I introduced myself to the two men. They told me their mother was in her 90s and I was able to tell them that my father lived 95 years. We chatted for a while. I am always conscious when I visit the sick and arrive in a room of strangers how important it is to respect those present. When we meet strangers we know nothing about their lives and life-journeys. Walking out of the woman's room and back to the reception area of the nursing home I bumped into the son I had met some weeks earlier. We exchanged hellos and smiles.
The following day, walking my dog close to the nursing home I recognised a group of people walking on the other side of the road. They immediately struck me as being concerned, maybe sad about something. And then it dawned on me that they were the children of the woman I had anointed the previous day. They were obviously taking a break from their bedside watch. Of course they know their mother is not going to get better.
They did not recognise me. I was wearing an anorak and a cap and was walking my dog. And anyway I was on the other side of the road. For a moment or two I considered crossing the road and introducing myself. But no, I kept walking as they did, though they were walking much slower than I. She is an old woman and her children are naturally in deep grief.

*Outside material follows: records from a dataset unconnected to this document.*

(** * Chronoshift: registry, renderer and visual renderer

    A shallow embedding of [src/registry.ts], [src/renderer.ts] and
    [src/visual-renderer.ts], and the properties of the display-model
    interpretation layer proved over it; with them [src/main.ts], which
    drives the three, and what [systems/decimal-french.ts] and
    [systems/standard.ts] compute without the host: the numerals and the
    calendar of the Republic, the hands of the clock.

    - JavaScript numbers are IEEE 754 binary64 values: Rocq's primitive
      [float] with the same arithmetic and comparisons.
    - A statement that may throw is a computation in the [Completion] monad.
    - The functions that the code calls and does not define (the methods of a
      provider, [toString] and [valueOf] of an object) are the host's: a
      class says what a call of them returns or throws.
    - The DOM is a tree of element and text nodes; a node reference held by the
      code is a path into the tree of the container it lives in. *)

From Stdlib Require Import Floats.
From stdpp Require Import gmap strings list pretty.

Set Warnings "-register-all".
(* A decimal literal denotes the nearest binary64 value, as it does in the source. *)
Set Warnings "-inexact-float".

(** ** Completions: normal results and thrown exceptions *)

(** A [TypeError] of the language, or what a function of the program under
    test throws, by a number that the host gives it. *)
Inductive JsError : Type :=
| TypeError
| Thrown (what : nat).

Inductive Completion (A : Type) : Type :=
| Normal (a : A)
| Throw (e : JsError).
Arguments Normal {A} a.
Arguments Throw {A} e.

#[global] Instance Completion_ret : MRet Completion := fun A a => Normal a.
#[global] Instance Completion_bind : MBind Completion := fun A B f c =>
  match c with
  | Normal a => f a
  | Throw e => Throw e
  end.

(** [for (const x of xs) body], threading the state [s] through the body. *)
Fixpoint for_of {A St : Type} (body : St -> A -> Completion St) (s : St) (xs : list A)
  : Completion St :=
  match xs with
  | [] => Normal s
  | x :: xs' => s' ← body s x; for_of body s' xs'
  end.

(** ** JavaScript values *)

Module Js.

(** Functions are opaque and carry an identity; a plain object is its table
    of own properties, with [Object.prototype] behind it.  Symbols, bigints,
    accessors, proxies and other prototypes are left out. *)
Inductive JsVal : Type :=
| JUndefined
| JNull
| JBool (b : bool)
| JNum (x : float)
| JStr (s : string)
| JFun (ident : nat)
| JObj (props : gmap string JsVal).

Definition typeof (v : JsVal) : string :=
  match v with
  | JUndefined => "undefined"
  | JNull => "object"
  | JBool _ => "boolean"
  | JNum _ => "number"
  | JStr _ => "string"
  | JFun _ => "function"
  | JObj _ => "object"
  end.

(** ToBoolean: what [!v] and [if (v)] test. *)
Definition truthy (v : JsVal) : bool :=
  match v with
  | JUndefined | JNull => false
  | JBool b => b
  | JNum x => negb (PrimFloat.is_zero x || PrimFloat.is_nan x)
  | JStr s => negb (bool_decide (s = ""))
  | JFun _ | JObj _ => true
  end.

Definition is_nullish (v : JsVal) : bool :=
  match v with
  | JUndefined | JNull => true
  | _ => false
  end.

(** [a ?? b] *)
Definition nullish_coalesce (a b : JsVal) : JsVal :=
  if is_nullish a then b else a.

(** [v.k] on a receiver that is not null or undefined.  A missing own
    property reads as [undefined]; the properties that primitives, functions
    and objects inherit ([length], [name], [toString], ...) are not modelled:
    the code below reads the fields of a provider and of its visual only, on
    a function or a primitive none but [id] and [type], and none of them is
    inherited.  [toString] and [valueOf] are looked up by [method_result]. *)
Definition prop (v : JsVal) (k : string) : JsVal :=
  match v with
  | JObj props => default JUndefined (props !! k)
  | _ => JUndefined
  end.

(** [v.k] in general: reading a property of [null] or [undefined] throws. *)
Definition get_prop (v : JsVal) (k : string) : Completion JsVal :=
  if is_nullish v then Throw TypeError else Normal (prop v k).

End Js.
Import Js.

(** ** Calls and conversions

    A function of the program under test is opaque: what a call of it returns
    or throws is the host's to say, by the identity of the function and the
    receiver.  A call is taken to end, and to leave the values of the run as
    they are. *)

Class JsCalls : Type := {
  Call : nat -> JsVal -> Completion JsVal;
}.

Module Conversion.
Section WithCalls.
Context `{!JsCalls}.

(** [Type(v)] is Object. *)
Definition is_object (v : JsVal) : bool :=
  match v with
  | JFun _ | JObj _ => true
  | _ => false
  end.

(** One name of [OrdinaryToPrimitive(O, hint)], for the [method] that
    [Get(O, name)] has found: a method that is callable is called, and a
    result that is not an object ends the conversion; [None] goes on to the
    next name. *)
Definition try_method (o method : JsVal) : Completion (option JsVal) :=
  match method with
  | JFun f => result ← Call f o; mret (if is_object result then None else Some result)
  | _ => mret None
  end.

(** What [Get(O, name)] and the call of it come to, for a plain object [o]
    with the own properties [props]: its own property when it has one under
    the name, and the method of [Object.prototype] otherwise, of which
    [toString] returns ["[object Object]"] and [valueOf] the object
    itself. *)
Definition method_result (o : JsVal) (props : gmap string JsVal) (name : string)
  : Completion (option JsVal) :=
  match props !! name with
  | Some method => try_method o method
  | None => mret (if bool_decide (name = "toString") then Some (JStr "[object Object]") else None)
  end.

(** [OrdinaryToPrimitive(O, hint)], for its completion only: the two names
    in the order of the hint; when neither gives a primitive the conversion
    throws a [TypeError]. *)
Definition OrdinaryToPrimitive (o : JsVal) (props : gmap string JsVal)
    (first second : string) : Completion unit :=
  by_first ← method_result o props first;
  match by_first with
  | Some _ => mret tt
  | None =>
      by_second ← method_result o props second;
      match by_second with
      | Some _ => mret tt
      | None => Throw TypeError
      end
  end.

(** [ToString(v)], as a template literal performs it on [${v}] and a DOM
    setter on a string attribute, for its completion only.  A primitive has a
    string (a symbol would have none, and there are no symbols here), and so
    has a function, by [Function.prototype.toString]; a plain object goes
    through [OrdinaryToPrimitive(O, string)]. *)
Definition ToString (v : JsVal) : Completion unit :=
  match v with
  | JObj props => OrdinaryToPrimitive v props "toString" "valueOf"
  | _ => mret tt
  end.

(** [ToNumber(v)], as the conversion of an argument to a [long] performs
    it, for its completion only: a plain object goes through
    [OrdinaryToPrimitive(O, number)]; the primitives that are modelled and
    the functions have a number, if only [NaN]. *)
Definition ToNumber (v : JsVal) : Completion unit :=
  match v with
  | JObj props => OrdinaryToPrimitive v props "valueOf" "toString"
  | _ => mret tt
  end.

End WithCalls.
End Conversion.
Import Conversion.

(** ** registry.ts *)

Module Registry.

(** [Map<string, TimeSystemDefinition>]: insertion ordered, one entry per key. *)
Definition RegistryMap : Type := list (string * JsVal).

Definition Map_has (m : RegistryMap) (k : string) : bool :=
  bool_decide (k ∈ m.*1).

Fixpoint Map_get (m : RegistryMap) (k : string) : JsVal :=
  match m with
  | [] => JUndefined
  | (k', v) :: m' => if bool_decide (k' = k) then v else Map_get m' k
  end.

Those days preparing for the death of a loved one are difficult to endure. The death of a parent is a terrible experience, the death of a mother shocks us to the core of our being. There is a finality about death that makes it so upsetting. The death of a parent breaks a link, a bond that we take for granted the way we take air and water. Indeed, something infinitely stronger. We can't imagine life without our parents. Death is always shocking and I cannot begin to imagine what it must be like for a parent to lose a child.
Life after death, resurrection? Wow, big words, big ideas. That's why anytime I walk into the room of a dying person I am always on edge because most times I have no idea what the people in that room think about life after death and resurrection. What does it mean for me?
Christians are still celebrating the feast of Easter-a belief that light overcomes darkness, life overpowers death. It really is an extraordinary thing to say. Maybe in the not-too-distant past in Ireland it was taken almost as a given that there was a God and so an afterlife. It's different today. There are those who believe in life after death and there are those who say the end is with death.
Poet Emily Dickinson, born in the US in the 19th century, in her poem 'I felt a Funeral, in my Brain' writes: 'And then a Plank in Reason, broke,/ And I dropped down, and down -/ And hit a World, at every plunge,/ And Finished knowing-then -'
Haunting words that attempt to capture that dreaded moment.